その心に、多くの襞の織り込まれた者の所作である。
「――そうか」
そう呟き、千常は受け入れた。
今目の前で起きている現象を、余す事なくありのままに受け入れた。
「桐詠が、詠んだんね。桐詠の歌なんだね」
桐詠もまた、父のその本心の声を全身で感じながら、たった今起きた我が事を、その道理の絶対性を、畏れることなく受け入れた。

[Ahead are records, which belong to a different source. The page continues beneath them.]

(** * Order lifecycle and rider matching of the food-delivery backend

    A shallow embedding of [backend/src/routes/orders.js] and of the two
    rider-dispatch routes of [backend/src/routes/riders.js], together with the
    properties of the order lifecycle that the specification states.

    Conventions of the embedding.
    - A route handler is a function from the authenticated user, the request
      and the current contents of the store to a response and the new store.
      The store ([World]) holds the Prisma tables the handlers touch and the
      list of socket messages emitted so far.
    - A JavaScript number that carries money is an exact rational ([Q]); a
      number that carries a coordinate or a distance is a real ([R]).  The
      rounding error of IEEE double arithmetic is outside the model.
    - A [Date] is the integer number of milliseconds since the epoch ([Z]).
      Each request observes one clock reading, [now].
    - [null]/[undefined] is [None]; the truthiness tests of the source
      ([||], [&&], [!]) are written out with the functions of module [Js].
    - The authentication and role middleware in front of a handler is not
      among the sources; a handler is given the authenticated user. *)

From Stdlib Require Import Bool List String Ascii ZArith QArith Qround.
From Stdlib Require Import Sorted Permutation Lia Lra Reals.
Import ListNotations.

Local Open Scope string_scope.
Local Open Scope Z_scope.

(** ** JavaScript helpers *)

Module Js.

(** Truthiness of a nullable string: [null], [undefined] and the empty
    string are falsy. *)
Definition truthyStr (s : option string) : bool :=
    match s with
    | None => false
    | Some v => negb (String.eqb v "")
    end.

(** Truthiness of a nullable exact number: [null], [undefined] and [0] are
    falsy. *)
Definition truthyQ (q : option Q) : bool :=
    match q with
    | None => false
    | Some v => negb (Qeq_bool v 0)
    end.

(** [a || d] on a nullable string. *)
Definition orStr (a : option string) (d : string) : string :=
    match a with
    | Some v => if String.eqb v "" then d else v
    | None => d
    end.

(** [a || d] on a nullable number. *)
Definition orQ (a : option Q) (d : Q) : Q :=
    match a with
    | Some v => if Qeq_bool v 0 then d else v
    | None => d
    end.

(** [Math.round]: the nearest integer, a tie going to the larger one. *)
Definition round (x : Q) : Z := Qfloor (x + (1 # 2)).

(** [Math.floor (a / b)] on integers, for a positive [b]. *)
Definition floorDiv (a b : Z) : Z := a / b.

(** [xs.includes(x)] on strings. *)
Definition includes (xs : list string) (x : string) : bool :=
    existsb (String.eqb x) xs.

(** [a === b] between a nullable id and an id. *)
Definition sameId (a : option string) (b : string) : bool :=
    match a with
    | Some v => String.eqb v b
    | None => false
    end.

End Js.

(** ** Data model *)

(** The [user_role] enumeration of the database. *)
Module Role.
Inductive t := customer | restaurant | rider | admin.

Definition eqb (a b : t) : bool :=
  match a, b with
  | customer, customer | restaurant, restaurant
  | rider, rider | admin, admin => true
  | _, _ => false
  end.
End Role.

(** The [order_status] enumeration of the database. *)
Inductive OrderStatus :=
| pending | confirmed | preparing | ready | picked_up | delivered | cancelled.

Definition OrderStatus_eqb (a b : OrderStatus) : bool :=
  match a, b with
  | pending, pending | confirmed, confirmed | preparing, preparing
  | ready, ready | picked_up, picked_up | delivered, delivered
  | cancelled, cancelled => true
  | _, _ => false
  end.

(** The label of a status, as the requests and the tracking rows carry it. *)
Definition statusName (s : OrderStatus) : string :=
  match s with
  | pending => "pending"
  | confirmed => "confirmed"
  | preparing => "preparing"
  | ready => "ready"
  | picked_up => "picked_up"
  | delivered => "delivered"
  | cancelled => "cancelled"
  end.

Definition allStatuses : list OrderStatus :=
  [pending; confirmed; preparing; ready; picked_up; delivered; cancelled].

(** [validStatuses] of the status route. *)
Definition validStatuses : list string := map statusName allStatuses.

(** The enumeration value a valid label denotes. *)
Definition statusOfString (s : string) : option OrderStatus :=
  find (fun st => String.eqb s (statusName st)) allStatuses.

(** The authenticated caller, [req.user]. *)
Module User.
Record t := mk {
    id : string;
    role : Role.t;
    name : string;
    phone : string
  }.
End User.

Module Restaurant.
Record t := mk {
    id : string;
    userId : string;
    active : bool;          (* status === 'active' *)
    isOpen : bool;
    deliveryFee : option Q;
    minimumOrder : Q
  }.
End Restaurant.

Module Address.
Record t := mk {
    id : string;
    userId : string
  }.
End Address.

Module MenuItem.
Record t := mk {
    id : string;
    restaurantId : string;
    isAvailable : bool;
    price : Q
  }.
End MenuItem.

Module Rider.
Record t := mk {
    id : string;
    userId : string;
    isAvailable : bool
  }.
End Rider.

(** A line of the request body of the create route. *)
Module ItemRequest.
Record t := mk {
    menuItemId : string;
    quantity : Z;
    notes : option string
  }.
End ItemRequest.

(** A line of a persisted order, with the price captured at creation. *)
Module OrderItem.
Record t := mk {
    menuItemId : string;
    quantity : Z;
    price : Q;
    notes : option string
  }.
End OrderItem.

Module Order.
Record t := mk {
    id : string;
    orderNumber : string;
    customerId : string;
    restaurantId : string;
    addressId : string;
    paymentMethod : string;
    subtotal : Q;
    deliveryFee : Q;
    platformFee : Q;
    taxes : Q;
    total : Q;
    specialInstructions : option string;
    items : list OrderItem.t;
    status : OrderStatus;
    riderId : option string;
    createdAt : Z;
    confirmedAt : option Z;
    preparingAt : option Z;
    readyAt : option Z;
    pickedUpAt : option Z;
    deliveredAt : option Z;
    cancelledAt : option Z;
    actualTime : option Z;
    cancellationReason : option string
  }.
End Order.

(** The [data] argument of [prisma.order.update]: a field that is absent
    ([None]) is left as it is, a field that is present is overwritten. *)
Module OrderUpdate.
Record t := mk {
    status : option OrderStatus;
    riderId : option string;
    confirmedAt : option Z;
    preparingAt : option Z;
    readyAt : option Z;
    pickedUpAt : option Z;
    deliveredAt : option Z;
    cancelledAt : option Z;
    actualTime : option Z;
    cancellationReason : option string
  }.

しかし同時に、まだ受け入れなくてはならない何かがあるような気もしていた。
そんな自分史における、革命のような出来事が起きた場所。
あの日が静止したままのような、平安朝の巡遊式庭園の名残をとどめる庭。
見事に枝垂れる桜の下。
そこに、二十年を経た桐詠は立っていた。
二十年前と違っているのは、桜の木が実寸で映り、滝の上流が近づき、枝の成長点が眼下になったことだけだった。
あの春の日と同じ、満開の桜の下で詠う。
あの日、我が身に現れた人格に近づいた今の我が身で。
歌が、桐詠の声に見事に乗る。
渾然一体となる。
しかし、おかしい。
何かが不足している気がする。釈然としない。
あの時、薄っすら感じた不全感が思い起こされた。
あまりの衝撃に見落とされていた何か。
それを取り戻すべく、もう一度表出されるままの情緒を伴って詠う。
その懐かしい声に耳を澄ませていた影に気づくこともなく、彼は詠う。